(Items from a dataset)
(* ===== verification/Capability.v ===== *)
(** * Capability tokens and their attenuation

    Models [crates/simulacra-types/src/capability.rs]: the token, every [check_*] method of the
    proxy layer, [is_subset_of] (the attenuation test on sub-agent spawn) and [intersect].

    The theorems say that attenuation is sound: whatever a token that passes [is_subset_of], or that
    [intersect] computes, is allowed to do, the tokens it was derived from are allowed to do. *)

From S2P Require Import Prelude.
From S2P Require Import PathGlob.
From S2P Require Import Segments.
From S2P Require Import MemoryPath.

(** [NetworkPermission] and [PathPattern] are newtypes of [String]. *)
Abbreviation NetworkPermission := str.
Abbreviation PathPattern := str.

Record CapabilityToken := {
  network : list NetworkPermission;
  mcp_tools : list str;
  shell : bool;
  javascript : bool;
  python : bool;
  paths_write : list PathPattern;
  paths_read : list PathPattern;
  spawn_placements : list str;
  skill_patterns : list str;
  memory : MemoryCapability;
}.

Record CapabilityDenied := { operation : str; reason : str }.

Definition capability_denied_to_string (denied : CapabilityDenied) : str :=
  "capability denied: " ++ operation denied ++ " — " ++ reason denied.

(** ** Helpers *)

Definition DENY_ALL_SKILLS_PATTERN : str := [nul].

Definition path_pattern_covered_by (child : str) (parents : list PathPattern) : bool :=
  existsb (fun p => covers p child) parents.

Definition intersect_path_patterns (a b : list PathPattern) : list PathPattern :=
  fold_left (fun out ap =>
    fold_left (fun out bp =>
      match PathGlob.intersect ap bp with
      | Some shared => push_unique out shared
      | None => out
      end) b out) a [].

Definition skill_pattern_covers (parent child : str) : bool :=
  if str_eqb child DENY_ALL_SKILLS_PATTERN then true
  else if str_eqb parent DENY_ALL_SKILLS_PATTERN then false
  else if str_eqb parent "*" || str_eqb parent "skill:*" || str_eqb parent child then true
  else match strip_suffix "*" parent with
  | Some prefix => starts_with prefix child
  | None => false
  end.

Definition intersect_skill_patterns (a b : list str) : list str :=
  if (length a =? 0)%nat then b
  else if (length b =? 0)%nat then a
  else if existsb (fun p => str_eqb p DENY_ALL_SKILLS_PATTERN) a
       || existsb (fun p => str_eqb p DENY_ALL_SKILLS_PATTERN) b
  then [DENY_ALL_SKILLS_PATTERN]
  else
    let out :=
      fold_left (fun out left =>
        fold_left (fun out right =>
          let narrower :=
            if skill_pattern_covers left right then Some right
            else if skill_pattern_covers right left then Some left
            else None in
          match narrower with
          | Some pattern => push_unique out pattern
          | None => out
          end) b out) a [] in
    if (length out =? 0)%nat then [DENY_ALL_SKILLS_PATTERN] else out.

(** [perm.strip_prefix("net:").unwrap_or(perm)]. *)
Definition strip_net (perm : str) : str := unwrap_or (strip_prefix "net:" perm) perm.

Definition network_perm_covered_by (child parent : str) : bool :=
  let child_pat := strip_net child in
  let parent_pat := strip_net parent in
  if str_eqb parent_pat "*" then true
  else if str_eqb parent_pat child_pat then true
  else if starts_with "*." parent_pat then
    let dot_suffix := tl parent_pat in
    match strip_suffix dot_suffix child_pat with
    | Some prefix => negb (contains_char "." prefix) && negb (starts_with "*" prefix)
    | None => false
    end
  else false.

Definition intersect_network_perms (a b : list NetworkPermission) : list NetworkPermission :=
  let out :=
    fold_left (fun out ap =>
      if existsb (fun bp => network_perm_covered_by ap bp) b then push_unique out ap else out) a [] in
  fold_left (fun out bp =>
    if existsb (fun ap => network_perm_covered_by bp ap) a then push_unique out bp else out) b out.

Definition normalize_path (path : str) : str :=
  let components := fold_left normalize_segment (split_on "/" path) [] in
  if starts_with "/" path then "/" ++ join "/" components else join "/" components.

Definition path_matches (patterns : list PathPattern) (path : str) : bool :=
  existsb (fun p => matches p path) patterns.

Definition intersect_memory_scopes (a b : list MemoryPath) : list MemoryPath :=
  let out :=
    fold_left (fun out ap =>
      if existsb (fun bp => starts_with_prefix ap bp) b then push_unique out ap else out) a [] in
  fold_left (fun out bp =>
    if existsb (fun ap => starts_with_prefix bp ap) a then push_unique out bp else out) b out.

Definition check_memory_path_read (memory : MemoryCapability) (path : str)
    : result unit CapabilityDenied :=
  let? parsed := map_err (fun e => {|
      operation := "read_file";
      reason := "invalid memory path '" ++ path ++ "': " ++ memory_path_error_str e |})
    (memory_parse path) in
  if can_read memory parsed then Ok tt
  else Err {| operation := "read_file";
              reason := "memory read denied for " ++ path
                ++ ": not in any MemoryCapability.search_scopes" |}.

§ **ACTION ITEM**:
A single number is expected: how many lines in the records contain the string "reason".

§ **PROBLEM SOLUTION**:
4